Work instruction: Look below for the line that has "(* ===== verification/Writes.v ===== *)". Set down the lines from there through the line that has "up_element_id : string;", exactly as written.

[Dataset entries]
※ ※ ※
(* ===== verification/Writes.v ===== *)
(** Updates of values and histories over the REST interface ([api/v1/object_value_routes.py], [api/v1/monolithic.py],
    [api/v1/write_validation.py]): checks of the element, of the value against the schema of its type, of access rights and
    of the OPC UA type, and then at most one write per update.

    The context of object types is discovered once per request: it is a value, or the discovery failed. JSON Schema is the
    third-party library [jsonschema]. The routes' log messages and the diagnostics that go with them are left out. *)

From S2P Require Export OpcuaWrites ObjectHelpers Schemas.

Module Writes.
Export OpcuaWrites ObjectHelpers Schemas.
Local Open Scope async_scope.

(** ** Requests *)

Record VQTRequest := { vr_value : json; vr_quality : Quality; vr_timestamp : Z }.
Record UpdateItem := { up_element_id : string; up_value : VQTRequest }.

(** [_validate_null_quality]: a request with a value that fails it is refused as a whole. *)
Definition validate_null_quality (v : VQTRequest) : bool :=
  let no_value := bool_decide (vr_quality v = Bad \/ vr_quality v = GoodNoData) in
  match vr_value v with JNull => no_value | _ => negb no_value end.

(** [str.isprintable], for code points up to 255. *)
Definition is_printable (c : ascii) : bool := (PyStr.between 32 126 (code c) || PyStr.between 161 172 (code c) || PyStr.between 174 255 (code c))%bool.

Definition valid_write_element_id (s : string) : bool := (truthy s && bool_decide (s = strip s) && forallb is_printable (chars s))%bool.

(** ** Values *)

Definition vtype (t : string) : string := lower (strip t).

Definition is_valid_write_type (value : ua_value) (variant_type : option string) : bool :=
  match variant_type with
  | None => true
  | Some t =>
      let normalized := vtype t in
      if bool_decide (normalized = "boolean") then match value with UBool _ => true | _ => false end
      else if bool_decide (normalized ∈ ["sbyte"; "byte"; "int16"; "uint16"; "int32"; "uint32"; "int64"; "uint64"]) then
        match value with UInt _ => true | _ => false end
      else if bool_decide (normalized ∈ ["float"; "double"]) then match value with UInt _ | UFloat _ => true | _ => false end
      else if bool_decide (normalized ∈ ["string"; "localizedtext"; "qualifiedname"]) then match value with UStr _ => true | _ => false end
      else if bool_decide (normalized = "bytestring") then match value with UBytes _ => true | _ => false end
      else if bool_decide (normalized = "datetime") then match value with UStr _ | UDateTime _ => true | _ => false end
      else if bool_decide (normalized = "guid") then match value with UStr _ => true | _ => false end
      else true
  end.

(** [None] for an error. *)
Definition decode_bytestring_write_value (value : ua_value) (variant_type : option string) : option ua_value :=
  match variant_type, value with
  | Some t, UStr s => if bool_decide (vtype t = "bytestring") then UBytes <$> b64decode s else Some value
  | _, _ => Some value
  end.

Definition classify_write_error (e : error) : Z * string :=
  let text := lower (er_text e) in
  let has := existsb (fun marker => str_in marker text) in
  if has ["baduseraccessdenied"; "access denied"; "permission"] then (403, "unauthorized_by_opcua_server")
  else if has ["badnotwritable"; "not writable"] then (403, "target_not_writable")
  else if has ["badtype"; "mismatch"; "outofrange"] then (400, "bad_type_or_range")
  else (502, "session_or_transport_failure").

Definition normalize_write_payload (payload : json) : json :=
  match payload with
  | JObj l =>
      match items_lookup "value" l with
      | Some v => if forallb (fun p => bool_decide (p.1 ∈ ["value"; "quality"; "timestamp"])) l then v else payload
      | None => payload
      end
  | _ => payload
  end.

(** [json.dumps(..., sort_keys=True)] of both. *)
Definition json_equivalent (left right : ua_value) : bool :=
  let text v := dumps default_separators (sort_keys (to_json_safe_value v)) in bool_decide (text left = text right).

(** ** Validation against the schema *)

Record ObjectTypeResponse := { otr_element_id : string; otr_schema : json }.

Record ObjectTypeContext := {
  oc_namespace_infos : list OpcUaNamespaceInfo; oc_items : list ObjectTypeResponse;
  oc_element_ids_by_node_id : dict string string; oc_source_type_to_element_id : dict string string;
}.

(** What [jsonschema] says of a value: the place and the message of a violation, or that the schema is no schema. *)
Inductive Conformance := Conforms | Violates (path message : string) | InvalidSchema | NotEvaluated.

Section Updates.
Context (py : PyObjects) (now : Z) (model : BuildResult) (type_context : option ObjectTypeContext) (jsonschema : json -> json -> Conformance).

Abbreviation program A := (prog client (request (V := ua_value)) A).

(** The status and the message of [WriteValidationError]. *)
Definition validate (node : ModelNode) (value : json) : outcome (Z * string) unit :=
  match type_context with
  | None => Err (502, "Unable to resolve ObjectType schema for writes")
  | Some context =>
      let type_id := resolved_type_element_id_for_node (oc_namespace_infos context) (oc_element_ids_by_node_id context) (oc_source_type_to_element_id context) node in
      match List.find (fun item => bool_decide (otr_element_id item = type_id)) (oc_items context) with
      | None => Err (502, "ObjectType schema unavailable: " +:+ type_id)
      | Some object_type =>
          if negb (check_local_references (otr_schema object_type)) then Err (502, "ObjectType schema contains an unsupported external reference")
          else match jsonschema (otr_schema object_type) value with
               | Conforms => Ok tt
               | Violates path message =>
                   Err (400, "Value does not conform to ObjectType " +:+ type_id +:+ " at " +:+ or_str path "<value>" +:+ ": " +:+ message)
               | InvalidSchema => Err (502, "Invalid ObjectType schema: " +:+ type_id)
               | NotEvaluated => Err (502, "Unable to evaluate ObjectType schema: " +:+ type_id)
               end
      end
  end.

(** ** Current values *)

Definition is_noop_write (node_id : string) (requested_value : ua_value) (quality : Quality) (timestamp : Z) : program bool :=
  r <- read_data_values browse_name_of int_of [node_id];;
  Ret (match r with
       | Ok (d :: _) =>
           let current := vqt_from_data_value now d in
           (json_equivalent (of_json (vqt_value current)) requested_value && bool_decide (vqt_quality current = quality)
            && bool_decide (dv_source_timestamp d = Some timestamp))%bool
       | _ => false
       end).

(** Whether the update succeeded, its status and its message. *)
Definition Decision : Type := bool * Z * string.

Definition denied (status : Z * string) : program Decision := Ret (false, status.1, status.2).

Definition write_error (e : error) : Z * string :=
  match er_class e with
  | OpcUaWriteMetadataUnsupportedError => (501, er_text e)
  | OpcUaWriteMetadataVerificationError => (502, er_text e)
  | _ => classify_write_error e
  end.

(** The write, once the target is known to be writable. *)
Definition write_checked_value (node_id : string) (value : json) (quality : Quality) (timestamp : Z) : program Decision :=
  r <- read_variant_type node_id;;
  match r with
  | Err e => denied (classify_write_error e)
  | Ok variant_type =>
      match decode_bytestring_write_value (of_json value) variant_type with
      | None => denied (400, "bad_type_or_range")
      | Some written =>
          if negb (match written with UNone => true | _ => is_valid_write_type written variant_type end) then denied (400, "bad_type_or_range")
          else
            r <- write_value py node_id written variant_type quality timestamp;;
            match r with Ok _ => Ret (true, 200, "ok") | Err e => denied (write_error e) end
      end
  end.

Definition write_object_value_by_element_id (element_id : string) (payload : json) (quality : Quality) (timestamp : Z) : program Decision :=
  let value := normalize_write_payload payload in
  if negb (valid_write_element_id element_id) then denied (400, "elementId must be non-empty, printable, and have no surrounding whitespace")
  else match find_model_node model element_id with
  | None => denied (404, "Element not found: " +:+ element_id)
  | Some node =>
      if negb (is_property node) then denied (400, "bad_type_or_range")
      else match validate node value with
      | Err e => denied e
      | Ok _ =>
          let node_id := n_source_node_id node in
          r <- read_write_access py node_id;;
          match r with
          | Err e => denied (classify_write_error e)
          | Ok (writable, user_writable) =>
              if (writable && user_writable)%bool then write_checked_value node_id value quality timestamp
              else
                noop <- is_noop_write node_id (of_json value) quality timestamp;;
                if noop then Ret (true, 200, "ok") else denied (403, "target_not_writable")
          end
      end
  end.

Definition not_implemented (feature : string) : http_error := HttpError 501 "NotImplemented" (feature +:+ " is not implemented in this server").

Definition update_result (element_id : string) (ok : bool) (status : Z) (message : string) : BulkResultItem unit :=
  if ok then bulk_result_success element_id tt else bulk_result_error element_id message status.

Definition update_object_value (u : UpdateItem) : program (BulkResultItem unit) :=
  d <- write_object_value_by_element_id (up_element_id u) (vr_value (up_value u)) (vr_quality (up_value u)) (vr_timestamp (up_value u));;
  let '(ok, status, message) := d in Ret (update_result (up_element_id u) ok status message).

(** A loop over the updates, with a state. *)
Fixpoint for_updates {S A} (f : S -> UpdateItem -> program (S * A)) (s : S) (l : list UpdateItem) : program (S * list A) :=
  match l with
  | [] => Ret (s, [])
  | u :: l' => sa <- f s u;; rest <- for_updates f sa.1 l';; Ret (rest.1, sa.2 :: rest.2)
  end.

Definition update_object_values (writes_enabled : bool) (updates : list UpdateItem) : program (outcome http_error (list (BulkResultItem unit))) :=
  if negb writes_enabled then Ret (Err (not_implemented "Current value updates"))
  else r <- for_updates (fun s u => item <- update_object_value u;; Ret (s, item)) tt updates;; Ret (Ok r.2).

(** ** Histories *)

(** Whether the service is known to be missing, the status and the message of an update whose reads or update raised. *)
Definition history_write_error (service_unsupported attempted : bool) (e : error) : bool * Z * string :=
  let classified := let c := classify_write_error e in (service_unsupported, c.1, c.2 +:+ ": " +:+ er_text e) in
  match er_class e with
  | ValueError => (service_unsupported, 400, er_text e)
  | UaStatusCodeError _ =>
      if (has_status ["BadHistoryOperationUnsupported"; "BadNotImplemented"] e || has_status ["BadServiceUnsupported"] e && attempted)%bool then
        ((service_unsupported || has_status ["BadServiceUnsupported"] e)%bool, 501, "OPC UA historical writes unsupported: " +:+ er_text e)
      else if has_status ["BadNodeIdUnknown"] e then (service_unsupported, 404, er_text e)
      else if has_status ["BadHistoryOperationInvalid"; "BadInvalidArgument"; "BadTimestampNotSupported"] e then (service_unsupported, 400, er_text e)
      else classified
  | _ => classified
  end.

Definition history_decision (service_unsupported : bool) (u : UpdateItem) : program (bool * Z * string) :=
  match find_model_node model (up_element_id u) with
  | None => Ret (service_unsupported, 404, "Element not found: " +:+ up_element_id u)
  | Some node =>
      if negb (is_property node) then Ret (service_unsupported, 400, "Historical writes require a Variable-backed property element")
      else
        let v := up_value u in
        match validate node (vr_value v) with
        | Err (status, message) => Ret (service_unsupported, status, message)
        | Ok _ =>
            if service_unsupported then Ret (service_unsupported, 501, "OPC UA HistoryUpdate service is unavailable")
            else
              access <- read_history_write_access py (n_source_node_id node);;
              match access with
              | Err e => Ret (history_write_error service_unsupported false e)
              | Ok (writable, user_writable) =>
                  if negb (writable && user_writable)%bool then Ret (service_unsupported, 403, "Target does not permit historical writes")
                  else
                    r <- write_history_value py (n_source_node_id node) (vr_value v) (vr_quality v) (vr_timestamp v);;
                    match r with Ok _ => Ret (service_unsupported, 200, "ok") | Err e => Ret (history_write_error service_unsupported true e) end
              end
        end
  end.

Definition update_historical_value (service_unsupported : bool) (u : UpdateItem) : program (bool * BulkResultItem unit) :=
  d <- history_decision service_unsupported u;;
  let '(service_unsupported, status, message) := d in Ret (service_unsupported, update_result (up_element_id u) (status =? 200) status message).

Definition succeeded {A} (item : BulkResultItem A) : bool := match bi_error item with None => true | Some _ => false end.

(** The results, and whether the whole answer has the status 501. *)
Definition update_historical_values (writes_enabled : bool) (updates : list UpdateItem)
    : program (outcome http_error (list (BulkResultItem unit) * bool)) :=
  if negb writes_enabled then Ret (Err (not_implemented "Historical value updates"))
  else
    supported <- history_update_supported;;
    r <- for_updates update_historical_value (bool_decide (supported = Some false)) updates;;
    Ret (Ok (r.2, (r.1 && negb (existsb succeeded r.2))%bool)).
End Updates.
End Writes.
※ ※ ※
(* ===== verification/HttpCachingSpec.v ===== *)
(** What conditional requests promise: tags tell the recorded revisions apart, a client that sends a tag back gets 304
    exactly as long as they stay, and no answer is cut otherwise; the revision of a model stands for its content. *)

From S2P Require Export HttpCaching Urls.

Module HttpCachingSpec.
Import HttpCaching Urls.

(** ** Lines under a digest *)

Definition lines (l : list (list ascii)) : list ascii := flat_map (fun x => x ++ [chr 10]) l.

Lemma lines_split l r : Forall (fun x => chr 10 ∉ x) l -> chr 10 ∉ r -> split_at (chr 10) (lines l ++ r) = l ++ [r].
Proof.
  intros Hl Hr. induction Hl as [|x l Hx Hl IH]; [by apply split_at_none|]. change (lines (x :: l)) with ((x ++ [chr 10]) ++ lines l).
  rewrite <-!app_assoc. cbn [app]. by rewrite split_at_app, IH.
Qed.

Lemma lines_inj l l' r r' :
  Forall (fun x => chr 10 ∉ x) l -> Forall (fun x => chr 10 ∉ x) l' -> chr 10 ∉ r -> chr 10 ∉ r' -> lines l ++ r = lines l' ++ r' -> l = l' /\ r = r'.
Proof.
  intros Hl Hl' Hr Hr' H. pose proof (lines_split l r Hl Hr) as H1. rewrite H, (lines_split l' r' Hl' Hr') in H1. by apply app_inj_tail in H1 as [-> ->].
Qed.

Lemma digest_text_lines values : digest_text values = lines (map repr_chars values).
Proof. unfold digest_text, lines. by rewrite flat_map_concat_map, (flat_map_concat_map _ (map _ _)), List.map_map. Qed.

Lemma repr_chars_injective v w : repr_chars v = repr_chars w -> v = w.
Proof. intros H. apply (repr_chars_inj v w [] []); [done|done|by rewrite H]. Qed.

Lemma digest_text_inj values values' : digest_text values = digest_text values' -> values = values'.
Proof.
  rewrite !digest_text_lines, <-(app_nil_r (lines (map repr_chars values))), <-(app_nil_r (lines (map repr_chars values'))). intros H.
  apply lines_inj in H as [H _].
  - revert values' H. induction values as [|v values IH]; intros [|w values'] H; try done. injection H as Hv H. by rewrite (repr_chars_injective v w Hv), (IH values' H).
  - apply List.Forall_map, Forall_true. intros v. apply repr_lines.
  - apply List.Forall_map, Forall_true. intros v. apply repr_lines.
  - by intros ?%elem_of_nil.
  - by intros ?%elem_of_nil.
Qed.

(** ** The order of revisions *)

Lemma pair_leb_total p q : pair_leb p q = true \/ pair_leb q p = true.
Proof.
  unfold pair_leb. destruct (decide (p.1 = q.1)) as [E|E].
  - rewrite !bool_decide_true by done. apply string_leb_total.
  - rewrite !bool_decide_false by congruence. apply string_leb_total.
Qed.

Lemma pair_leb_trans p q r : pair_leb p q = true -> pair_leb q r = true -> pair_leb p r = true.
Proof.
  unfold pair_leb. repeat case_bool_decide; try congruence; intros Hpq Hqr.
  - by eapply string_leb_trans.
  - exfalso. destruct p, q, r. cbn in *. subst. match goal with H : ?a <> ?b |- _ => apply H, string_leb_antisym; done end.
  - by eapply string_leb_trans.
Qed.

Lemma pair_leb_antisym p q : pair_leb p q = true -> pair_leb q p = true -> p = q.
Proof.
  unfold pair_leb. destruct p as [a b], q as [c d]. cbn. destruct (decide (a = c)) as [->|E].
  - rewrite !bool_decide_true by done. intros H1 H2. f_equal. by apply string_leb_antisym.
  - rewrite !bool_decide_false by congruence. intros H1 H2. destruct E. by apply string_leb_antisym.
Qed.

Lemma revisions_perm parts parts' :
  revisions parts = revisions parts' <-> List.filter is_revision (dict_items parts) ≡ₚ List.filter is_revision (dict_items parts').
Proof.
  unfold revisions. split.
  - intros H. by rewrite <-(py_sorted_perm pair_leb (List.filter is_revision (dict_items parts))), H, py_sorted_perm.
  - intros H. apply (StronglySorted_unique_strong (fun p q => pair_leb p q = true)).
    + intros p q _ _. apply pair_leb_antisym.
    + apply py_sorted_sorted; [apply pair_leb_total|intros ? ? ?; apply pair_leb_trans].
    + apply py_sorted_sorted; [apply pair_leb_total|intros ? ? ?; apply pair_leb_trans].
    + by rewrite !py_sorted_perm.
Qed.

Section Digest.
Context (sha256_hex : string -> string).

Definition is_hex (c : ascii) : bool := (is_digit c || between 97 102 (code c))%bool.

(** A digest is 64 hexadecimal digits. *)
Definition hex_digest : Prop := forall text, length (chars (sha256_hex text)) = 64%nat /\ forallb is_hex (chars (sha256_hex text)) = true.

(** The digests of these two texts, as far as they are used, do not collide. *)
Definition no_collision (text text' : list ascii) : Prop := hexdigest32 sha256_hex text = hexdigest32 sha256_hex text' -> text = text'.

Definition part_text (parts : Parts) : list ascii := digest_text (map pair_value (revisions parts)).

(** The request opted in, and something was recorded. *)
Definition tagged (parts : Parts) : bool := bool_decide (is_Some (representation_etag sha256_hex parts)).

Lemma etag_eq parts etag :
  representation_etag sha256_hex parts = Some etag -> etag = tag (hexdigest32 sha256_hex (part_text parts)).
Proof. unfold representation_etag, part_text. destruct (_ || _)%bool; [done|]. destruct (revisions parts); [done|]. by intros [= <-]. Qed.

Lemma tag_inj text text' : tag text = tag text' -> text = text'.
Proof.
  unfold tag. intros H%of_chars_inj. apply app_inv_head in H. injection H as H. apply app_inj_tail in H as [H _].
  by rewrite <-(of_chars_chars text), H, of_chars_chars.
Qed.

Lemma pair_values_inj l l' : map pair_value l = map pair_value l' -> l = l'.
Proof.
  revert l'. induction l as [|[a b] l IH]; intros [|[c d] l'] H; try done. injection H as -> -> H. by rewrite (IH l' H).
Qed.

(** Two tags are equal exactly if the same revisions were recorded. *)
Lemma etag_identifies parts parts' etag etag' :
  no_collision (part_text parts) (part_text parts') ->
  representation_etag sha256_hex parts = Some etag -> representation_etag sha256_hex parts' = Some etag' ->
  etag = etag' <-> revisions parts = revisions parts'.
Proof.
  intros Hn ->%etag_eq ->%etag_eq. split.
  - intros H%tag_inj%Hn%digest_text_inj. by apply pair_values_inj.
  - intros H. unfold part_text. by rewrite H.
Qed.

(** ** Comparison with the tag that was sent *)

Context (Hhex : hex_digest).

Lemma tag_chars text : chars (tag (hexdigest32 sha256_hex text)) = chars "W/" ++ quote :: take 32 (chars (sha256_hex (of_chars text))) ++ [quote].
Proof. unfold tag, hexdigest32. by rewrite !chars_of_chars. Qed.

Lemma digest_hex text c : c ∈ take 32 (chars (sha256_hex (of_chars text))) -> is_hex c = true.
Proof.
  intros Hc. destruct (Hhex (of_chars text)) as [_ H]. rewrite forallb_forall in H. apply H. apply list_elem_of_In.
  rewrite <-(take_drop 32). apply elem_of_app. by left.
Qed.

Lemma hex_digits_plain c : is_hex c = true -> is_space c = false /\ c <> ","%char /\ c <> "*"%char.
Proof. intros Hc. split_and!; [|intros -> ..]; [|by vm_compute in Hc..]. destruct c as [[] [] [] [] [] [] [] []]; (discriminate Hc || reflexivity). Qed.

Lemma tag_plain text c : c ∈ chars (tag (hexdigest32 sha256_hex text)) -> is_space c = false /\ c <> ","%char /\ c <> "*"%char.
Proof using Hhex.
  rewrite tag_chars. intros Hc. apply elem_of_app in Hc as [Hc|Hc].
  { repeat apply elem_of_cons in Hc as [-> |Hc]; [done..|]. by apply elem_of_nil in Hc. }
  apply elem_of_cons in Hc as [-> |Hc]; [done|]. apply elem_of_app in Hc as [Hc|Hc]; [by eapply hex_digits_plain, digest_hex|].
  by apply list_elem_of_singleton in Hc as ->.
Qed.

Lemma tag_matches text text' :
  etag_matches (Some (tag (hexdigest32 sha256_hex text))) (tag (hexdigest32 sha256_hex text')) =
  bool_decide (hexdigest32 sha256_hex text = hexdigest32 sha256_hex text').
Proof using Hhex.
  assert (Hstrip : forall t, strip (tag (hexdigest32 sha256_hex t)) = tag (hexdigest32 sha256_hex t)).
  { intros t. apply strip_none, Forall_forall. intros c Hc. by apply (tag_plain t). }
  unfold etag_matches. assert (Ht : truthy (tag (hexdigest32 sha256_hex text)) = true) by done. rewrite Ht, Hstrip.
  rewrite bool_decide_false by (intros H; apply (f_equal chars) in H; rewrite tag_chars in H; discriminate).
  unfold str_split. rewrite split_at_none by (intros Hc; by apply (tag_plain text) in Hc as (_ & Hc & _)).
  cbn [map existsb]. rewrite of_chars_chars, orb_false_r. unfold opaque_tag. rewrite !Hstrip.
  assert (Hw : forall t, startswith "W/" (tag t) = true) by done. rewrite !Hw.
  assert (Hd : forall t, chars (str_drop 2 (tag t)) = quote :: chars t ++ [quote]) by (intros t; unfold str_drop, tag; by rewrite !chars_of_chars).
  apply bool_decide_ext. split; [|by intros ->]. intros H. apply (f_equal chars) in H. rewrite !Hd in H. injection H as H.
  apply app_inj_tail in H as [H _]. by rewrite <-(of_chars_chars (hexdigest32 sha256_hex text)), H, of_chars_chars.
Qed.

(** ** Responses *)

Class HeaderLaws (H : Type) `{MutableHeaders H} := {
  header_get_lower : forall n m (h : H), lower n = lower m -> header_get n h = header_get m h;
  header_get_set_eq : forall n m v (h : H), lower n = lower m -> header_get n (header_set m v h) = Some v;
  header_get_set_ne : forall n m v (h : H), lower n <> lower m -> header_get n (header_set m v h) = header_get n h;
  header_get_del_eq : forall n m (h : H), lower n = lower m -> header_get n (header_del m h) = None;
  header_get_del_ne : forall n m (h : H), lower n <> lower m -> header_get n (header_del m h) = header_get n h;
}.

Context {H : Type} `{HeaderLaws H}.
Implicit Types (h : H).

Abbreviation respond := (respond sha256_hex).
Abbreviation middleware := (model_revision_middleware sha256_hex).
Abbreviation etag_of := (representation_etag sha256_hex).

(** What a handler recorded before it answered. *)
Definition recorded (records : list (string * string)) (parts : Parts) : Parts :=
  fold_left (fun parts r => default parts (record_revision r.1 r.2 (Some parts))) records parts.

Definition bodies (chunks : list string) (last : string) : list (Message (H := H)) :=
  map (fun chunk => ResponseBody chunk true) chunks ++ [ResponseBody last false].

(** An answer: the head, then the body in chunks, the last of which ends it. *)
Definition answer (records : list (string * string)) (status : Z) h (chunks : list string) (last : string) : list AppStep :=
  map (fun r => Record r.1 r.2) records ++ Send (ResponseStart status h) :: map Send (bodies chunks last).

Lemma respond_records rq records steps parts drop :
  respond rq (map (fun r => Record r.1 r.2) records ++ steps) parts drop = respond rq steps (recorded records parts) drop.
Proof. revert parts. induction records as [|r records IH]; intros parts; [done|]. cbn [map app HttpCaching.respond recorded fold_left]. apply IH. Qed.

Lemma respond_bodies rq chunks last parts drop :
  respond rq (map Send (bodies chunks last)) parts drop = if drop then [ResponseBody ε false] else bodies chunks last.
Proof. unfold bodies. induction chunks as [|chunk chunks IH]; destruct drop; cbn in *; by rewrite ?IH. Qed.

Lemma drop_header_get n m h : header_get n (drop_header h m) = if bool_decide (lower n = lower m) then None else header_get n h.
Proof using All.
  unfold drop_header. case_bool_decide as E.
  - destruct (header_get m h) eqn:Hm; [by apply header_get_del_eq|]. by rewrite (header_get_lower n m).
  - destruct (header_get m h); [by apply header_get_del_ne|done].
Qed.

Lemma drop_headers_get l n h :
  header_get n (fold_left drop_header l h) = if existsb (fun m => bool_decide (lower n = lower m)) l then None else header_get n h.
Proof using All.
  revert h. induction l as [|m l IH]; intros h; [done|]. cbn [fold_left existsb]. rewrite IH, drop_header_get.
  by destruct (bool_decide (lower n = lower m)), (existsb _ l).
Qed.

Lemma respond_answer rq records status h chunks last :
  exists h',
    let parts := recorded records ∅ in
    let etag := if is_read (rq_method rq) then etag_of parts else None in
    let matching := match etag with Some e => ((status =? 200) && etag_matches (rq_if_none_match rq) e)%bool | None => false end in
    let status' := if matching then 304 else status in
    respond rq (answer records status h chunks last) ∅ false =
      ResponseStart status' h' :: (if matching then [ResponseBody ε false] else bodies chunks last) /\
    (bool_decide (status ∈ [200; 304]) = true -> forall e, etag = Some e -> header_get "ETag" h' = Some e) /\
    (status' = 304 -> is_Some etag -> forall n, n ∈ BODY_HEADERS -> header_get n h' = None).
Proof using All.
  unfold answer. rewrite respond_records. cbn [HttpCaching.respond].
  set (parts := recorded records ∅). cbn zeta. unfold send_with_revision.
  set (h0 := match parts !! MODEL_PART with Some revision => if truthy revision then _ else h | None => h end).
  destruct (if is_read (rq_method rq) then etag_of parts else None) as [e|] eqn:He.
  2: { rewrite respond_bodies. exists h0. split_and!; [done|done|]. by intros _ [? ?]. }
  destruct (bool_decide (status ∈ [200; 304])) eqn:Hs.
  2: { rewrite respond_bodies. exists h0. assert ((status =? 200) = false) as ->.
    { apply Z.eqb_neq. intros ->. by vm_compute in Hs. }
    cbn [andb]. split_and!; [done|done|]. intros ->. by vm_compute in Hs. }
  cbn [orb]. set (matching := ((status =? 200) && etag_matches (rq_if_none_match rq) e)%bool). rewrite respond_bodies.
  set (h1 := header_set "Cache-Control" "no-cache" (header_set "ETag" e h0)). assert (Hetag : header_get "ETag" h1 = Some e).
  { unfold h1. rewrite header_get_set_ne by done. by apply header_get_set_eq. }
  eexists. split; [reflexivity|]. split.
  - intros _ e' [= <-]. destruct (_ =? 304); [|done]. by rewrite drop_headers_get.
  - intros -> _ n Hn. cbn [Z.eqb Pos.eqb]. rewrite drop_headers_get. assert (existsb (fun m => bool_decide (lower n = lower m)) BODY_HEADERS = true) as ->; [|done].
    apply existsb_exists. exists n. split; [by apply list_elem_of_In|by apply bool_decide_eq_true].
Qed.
※ ※ ※
Output of the task:
(* ===== verification/Writes.v ===== *)
(** Updates of values and histories over the REST interface ([api/v1/object_value_routes.py], [api/v1/monolithic.py],
    [api/v1/write_validation.py]): checks of the element, of the value against the schema of its type, of access rights and
    of the OPC UA type, and then at most one write per update.

    The context of object types is discovered once per request: it is a value, or the discovery failed. JSON Schema is the
    third-party library [jsonschema]. The routes' log messages and the diagnostics that go with them are left out. *)

From S2P Require Export OpcuaWrites ObjectHelpers Schemas.

Module Writes.
Export OpcuaWrites ObjectHelpers Schemas.
Local Open Scope async_scope.

(** ** Requests *)

Record VQTRequest := { vr_value : json; vr_quality : Quality; vr_timestamp : Z }.
Record UpdateItem := { up_element_id : string; up_value : VQTRequest }.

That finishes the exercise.